©XXIV All rights reserved
支配と服従、自我の目覚め。
『哀れなるものたち』(23)につながる監督の原点がここにある。
アカデミー賞外国語映画賞ノミネート、カンヌ「ある視点」部門でグランプリを受賞
ギリシャが生んだ巨匠ヨルゴス・ランティモス、キャリア初期の代表作が4Kレストア版にて蘇る
2009年、世界中を驚愕させたヨルゴス・ランティモス監督のカンヌデビュー作『籠の中の乙女』が4Kレストア版として復活する。本作で確立された唯一無二の奇妙で異常な描写は、ランティモス監督のその後の作品でも表出し、傑作揃いのフィルモグラフィーを彩ってきた。2023年、同監督作『哀れなるものたち』がアカデミー賞主演女優賞・美術賞・衣装デザイン賞・メイクアップ&ヘアスタイリング賞受賞、ヴェネチア国際映画祭金獅子賞受賞を果たし、興行的にも全世界で大ヒットを記録したが、『籠の中の乙女』はその原点ともいうべき、「支配と服従、自我の目覚め」についての物語である。

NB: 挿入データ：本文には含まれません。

Lemma C1_one_tuple_per_entry_witness :
  submission (Demo.world Demo.text_two) Demo.two_request Demo.env Demo.data_two /\
  forallb good_entry (logs_of Demo.data_two) = true /\
  exists t vals,
    run (Demo.world Demo.text_two) [E_request_text]
      (build_values (logs_of Demo.data_two) []) = (t, Normal vals) /\
    Forall2 tuple_for (logs_of Demo.data_two) vals /\
    length vals = length (logs_of Demo.data_two) /\
    (first_invalid_label (searchParams_entries Demo.two_request) = None ->
     fetched (fst (respond (Demo.world Demo.text_two) Demo.two_request Demo.env))
     = [(lokiUrl Demo.env, push_init Demo.two_request Demo.env vals)]).
Proof.
  assert (Hsub : submission (Demo.world Demo.text_two) Demo.two_request Demo.env
                   Demo.data_two) by demo_submission.
  assert (Hall : forallb good_entry (logs_of Demo.data_two) = true)
    by (vm_compute; reflexivity).
  exact (conj Hsub (conj Hall (C1_one_tuple_per_entry _ _ _ _ Hsub Hall))).
Defined.

(** A message alone is not enough: an entry with a message and a text
    where the metadata object should be is refused, and no values array
    is produced. *)
Lemma C1_counterexample :
  let w := Demo.world Demo.text_text_metadata in
  let request := Demo.post [] Demo.no_headers in
  submission w request Demo.env Demo.data_text_metadata /\
  forallb has_message (logs_of Demo.data_text_metadata) = true /\
  run w [E_request_text] (build_values (logs_of Demo.data_text_metadata) [])
  = ([E_request_text; E_date_now],
     Returned (plain_response msg_metadata_object 400)) /\
  respond w request Demo.env
  = ([E_request_text; E_date_now],
     inr (plain_response msg_metadata_object 400)) /\
  ~ (exists t vals,
       run w [E_request_text] (build_values (logs_of Demo.data_text_metadata) [])
       = (t, Normal vals) /\
       length vals = length (logs_of Demo.data_text_metadata)).
Proof.
  cbv zeta.
  assert (Hrun :
    run (Demo.world Demo.text_text_metadata) [E_request_text]
      (build_values (logs_of Demo.data_text_metadata) [])
    = ([E_request_text; E_date_now],
     Returned (plain_response msg_metadata_object 400)))
    by (vm_compute; reflexivity).
  split; [demo_submission|].
  split; [vm_compute; reflexivity|].
  split; [exact Hrun|].
  split; [vm_compute; reflexivity|].
  intros (t & vals & Hnormal & _). rewrite Hrun in Hnormal. discriminate Hnormal.
Qed.

Lemma C2_tuple_arity_witness :
  let entry : jsval Z :=
    JObj [("message", JStr "a"); ("metadata", JObj [("level", JStr "info")])] in
  good_entry entry = true /\
  exists (ts : string) (tuple : list (jsval Z)),
    run (Demo.world Demo.text_two) [] (process_entry entry [])
    = (after_timestamp [] entry, Normal ([] ++ [tuple])) /\
    (length tuple = 3 <-> has_keys (field entry "metadata") = true) /\
    (length tuple = 2 <-> has_keys (field entry "metadata") = false) /\
    (has_keys (field entry "metadata") = true ->
     tuple = [JStr ts; field entry "message"; field entry "metadata"]) /\
    (has_keys (field entry "metadata") = false ->
     tuple = [JStr ts; field entry "message"]) /\
    (field entry "metadata" = JUndefined \/ field entry "metadata" = JObj [] ->
     length tuple = 2).
Proof.
  cbv zeta. split; [vm_compute; reflexivity|].
  apply (C2_tuple_arity (Demo.world Demo.text_two) []). vm_compute; reflexivity.
Defined.

(** C3. The entries of the submission [[null]] lack a message, and the
    worker does not answer with the 400 of a missing message: reading
    [null.message] throws, and the [catch] block answers 500. Nothing is
    pushed. Every other value without a message in the place of an entry
    -- a number, a text, an empty object -- gets the 400. *)
Theorem C3_null_entry_answered_500 :
  let w := Demo.world Demo.text_null in
  let request := Demo.post [] Demo.no_headers in
  submission w request Demo.env Demo.data_null /\
  existsb (fun entry => negb (has_message entry)) (logs_of Demo.data_null) = true /\
  respond w request Demo.env
  = ([E_request_text],
     inr (plain_response
            "Error forwarding to Loki: Cannot read properties of null (reading 'message')"
            500)) /\
  no_fetch (fst (respond w request Demo.env)) /\
  ~ (exists t r, respond w request Demo.env = (t, inr r) /\ status r = 400) /\
  (forall sibling : jsval Z,
     In sibling [JNum 5%Z; JStr "x"; JBool true; JArr []; JObj []] ->
     run w [E_request_text] (build_values [sibling] [])
     = ([E_request_text], Returned (plain_response msg_missing_message 400))).
Proof.
  cbv zeta.
  assert (Hrespond :
    respond (Demo.world Demo.text_null) (Demo.post [] Demo.no_headers) Demo.env
    = ([E_request_text],
       inr (plain_response
              "Error forwarding to Loki: Cannot read properties of null (reading 'message')"
              500))) by (vm_compute; reflexivity).
  split; [demo_submission|]. split; [vm_compute; reflexivity|].
  split; [exact Hrespond|]. split; [rewrite Hrespond; reflexivity|]. split.
  - intros (t & r & Hr & Hst). rewrite Hrespond in Hr.
    injection Hr as _ <-. discriminate Hst.
  - intros sibling Hin. cbn [In] in Hin.
    destruct Hin as [<-|[<-|[<-|[<-|[<-|[]]]]]]; vm_compute; reflexivity.
Qed.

ランティモス監督は本作について、「私が描きたかったのは、人の心を操作しようとすること、自分の意のままに何かを信じ込ませようとすることが、相手をどこまで極端に走らせてしまうかということです」と語っているが、まさに、その制作意図が表現されたビジュアルと予告編となっている。ランティモス監督の奇妙で不思議な世界を、ぜひ4Kレストア版の美しい映像で体感してほしい。
<Story>
ギリシャのとある家。ごく普通に見えるこの家には秘密があった。両親が子どもたちを「家の中」だけで育ててきたのだ。邸宅の四方に高い塀をめぐらせ、外の世界がいかに恐ろしいかを信じ込ませるために作られた奇妙で厳格なルールの数々。だが、青年期に達した子どもたちは、親たちの想像を超えた行動を取り始める。